I'll give brokenhandle a vote, well his wife


----------



## Brokenhandle (Dec 27, 2021)

My vote goes to...



 DRKsmoking
 ...really cuz he has a cool bar! Plus to make it interesting,  and if I need to wear a skirt to cheerlead for my wife's light display maybe I can borrow a hula skirt from him! Lol

Ryan


----------



## JLeonard (Dec 27, 2021)

My vote goes to the Slipknot lights! Being a fan I gotta vote for them,
Jim


----------



## DRKsmoking (Dec 27, 2021)

Brokenhandle said:


> can borrow a hula skirt from him! Lol



Ha Ha , Mona makes me wear the Hula skirt while we play pool , so i guess you can borrow , 1 size fits all. Sorry bad visual there ,

David


----------



## smokerjim (Dec 27, 2021)

T





DRKsmoking said:


> Ha Ha , Mona makes me wear the Hula skirt while we play pool , so i guess you can borrow , 1 size fits all. Sorry bad visual there ,
> 
> David


thanks David, I may never shoot pool again now


----------



## DRKsmoking (Dec 27, 2021)

smokerjim said:


> T
> thanks David, I may never shoot pool again now




Ha Ha , the skirt is down to my knees , thank god.   ( wishful thinking on my PART )

David


----------



## smokin peachey (Dec 27, 2021)

My vote goes to 

 pc farmer


----------



## Winterrider (Dec 27, 2021)

Displaced Texan
 gets my vote


----------



## Brokenhandle (Dec 27, 2021)

smokin peachey said:


> My vote goes to
> 
> pc farmer


So if 

 pc farmer
  wins does he get a black bag of coal to match his lights?   

Ryan


----------



## Brokenhandle (Dec 27, 2021)

DRKsmoking said:


> Ha Ha , the skirt is down to my knees , thank god.   ( wishful thinking on my PART )
> 
> David


I'm thinking I never want to play pool again! Lol

Ryan


----------



## Brokenhandle (Dec 27, 2021)

I also think 

 Displaced Texan
  , 

 mcokevin
  , 

 DRKsmoking
  that since we are the only ones that had the spirit of Christmas that we should consider returning the favor to 

 forktender
  and get him an appreciation gift! Maybe a grass hula skirt he could wear on his boat!   

Ryan


----------



## bauchjw (Dec 27, 2021)

My vote has gotta go to Ryan or his wife. Doing that in the cold takes a huge commitment! All entries were awesome, and put my tiny strands and old inflatables to shame, but putting them up on a farm far from town, in the cold Iowa winter adds an extra Christmas dedication! 

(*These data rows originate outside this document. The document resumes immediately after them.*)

(** The workers run on the rules of the loop, and the loop accounts for their
    entries. *)
Definition fe_inv t s : Prop :=
  running cap t (set_rules (front_rules (front_part (fe_host s))) (fe_pp s)) /\ accounted (fe_host s) (enqueued (fe_pp s)).

Lemma enqueue_all_inv ops : forall ec, ec_inv ec -> ec_inv (enqueue_all ops ec) /\
  pending_adds (enqueue_all ops ec) ≡ₚ enq_adds ops ++ pending_adds ec /\
  pending_dels (enqueue_all ops ec) ≡ₚ enq_dels ops ++ pending_dels ec.
Proof.
  induction ops as [|op ops IH]; intros ec Hi; [done|]. cbn [enqueue_all foldl]. fold (enqueue_all ops (enqueue_one ec op)).
  destruct (IH (enqueue_one ec op)) as (Hi' & Pa & Pd); [by destruct op|]. split; [done|]. rewrite Pa, Pd.
  destruct op as [p|k|]; cbn [enqueue_one enq_adds enq_dels omap app]; fold (enq_adds ops) (enq_dels ops); (split; [|]); try done;
    unfold pending_adds, pending_dels; cbn; rewrite enqueue_queued; solve_Permutation.
Qed.

(** One expiration of the timer, by the account of [ec_run]. *)
Lemma timer_run buf l (ec : entry_controller_t QA QD) : ec_run pad [Tick] (l, buf) ec =
  match on_timer pad buf ec with
  | (Ret (m, buf'), ec') => (Ret (match m with None => l | Some m => l ++ [m] end, buf'), ec')
  | (Err e, ec') => (Err e, ec')
  end.
Proof. cbn [ec_run ec_step]. rewrite !bind_run. by destruct (on_timer pad buf ec) as [[[m buf']|e] ec']. Qed.

Lemma wp_send_timer ev ops h : accounted h ops -> wp (on_send_timer pad ev) (fun r h' => match r with
  | Ret _ => accounted h' ops /\ front_part h' = front_part h
  | Err e => e = Exit 255
  end) h.
Proof.
  intros (Hi & Hb & batches & Es & Hok & Pa & Pd). unfold on_send_timer. destruct (ev_read ev); cbn [negb]; [|by apply wp_fail].
  wp_step. wp_step. pose proof (wp_ec_run pad [Tick] (sent h) (send_buffer h) (ec_part h) Hi Hb) as Hw.
  unfold wp in Hw. rewrite timer_run in Hw.
  destruct (on_timer pad (send_buffer h) (ec_part h)) as [[[m buf']|e] ec']; cbn [fst snd] in Hw;
    destruct Hw as (Hi' & bs & buf2 & Er & Lb & Hok' & Pa' & Pd'); [injection Er as Em <- | discriminate Er].
  assert (forall h', ec_part h' = ec' -> send_buffer h' = buf' -> sent h' = sent h ++ frames pad bs -> accounted h' ops) as Hacc.
  { intros h' E1 E2 E3. unfold accounted. rewrite E1, E2, E3, Lb, Es. split; [done|]. split; [done|]. exists (batches ++ bs).
    split; [unfold frames; by rewrite map_app|]. split; [by apply Forall_app|].
    rewrite !map_app, !concat_app, <- !app_assoc, <- Pa', <- Pd'. done. }
  destruct m as [m|]; [destruct (ev_sent ev)|].
  - do 2 wp_step. apply wp_ret. split; [by apply Hacc | done].
  - wp_step. apply wp_put. by apply wp_fail.
  - apply wp_put. split; [|done]. by apply Hacc.
Qed.

Lemma wp_fe_events t (p : pp Mp) evs : forall h k, running cap t (set_rules (front_rules (front_part h)) p) ->
  accounted h (enqueued p) -> events_ok d (front_part h) evs k ->
  wp (for_each (on_fe_event pad d) evs) (fun r h' => match r with
    | Ret _ => running cap t (set_rules (front_rules (front_part h')) p) /\ accounted h' (enqueued p) /\ k (front_part h')
    | Err e => e = Exit 255
    end) h.
Proof.
  induction evs as [|ev evs IH]; intros h k Hr Ha Hk; cbn [for_each events_ok] in *; [by apply wp_ret|].
  apply wp_bind. unfold on_fe_event at 1. destruct (ev_fd ev =? switch_fd d).
  { apply wp_within. unfold wp. destruct (on_switch_message (ev_recv ev) (front_part h)) as [[[]|e] f']; cbn [fst snd]; [|done].
    destruct Hk as [(K1 & K2 & K3) Hk]. apply (IH (set_front f' h)); [|done|done].
    by apply (running_update cap t (front_rules f') (set_rules (front_rules (front_part h)) p)). }
  destruct (ev_fd ev =? timer_fd d).
  { eapply wp_mono; [by eapply wp_send_timer|]. intros [[]|e] h'; [|done]. intros [Ha' Ef]. apply IH; [by rewrite Ef | done | by rewrite Ef]. }
  assert (wp (if ev_fd ev =? timer_fd_2 d then on_stats_timer ev else mret tt) (fun r h' =>
    match r with Ret _ => h' = h | Err e => e = Exit 255 end) h) as Hst.
  { unfold on_stats_timer. repeat case_match; done. }
  eapply wp_mono; [exact Hst|]. intros [[]|e] h'; [|done]. intros ->. by apply IH.
Qed.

Thanks to all for sharing and the humor! Hula skirts and all!


----------



## mcokevin (Dec 28, 2021)

Brokenhandle said:


> I also think
> 
> Displaced Texan
> ,
> ...


Be careful with that... some things cannot be unseen!


----------



## bbqbrett (Dec 28, 2021)

My vote goes to Displaced Texan.

Should have voted for PC Farmer though cause those lights look just like mine.


----------



## Brokenhandle (Jan 2, 2022)

I think that hula skirt would be great camouflage for 

 forktender
  while hunting waterfowl...I can see it now...duck, duck, GOOSE!!   
I'm sorry! But I just had to, I thought of it and had to share!

Ryan


----------



## forktender (Jan 2, 2022)

Holy crap, you guys sure made this difficult to tally up the score....LOL

If I'm seeing this correctly, 

 Brokenhandle
 is the winner, am I right?

Somebody help me here, whoever has the most votes P/Message me, and I'll send out the prize package.

My brain must still be hurting from New Year's.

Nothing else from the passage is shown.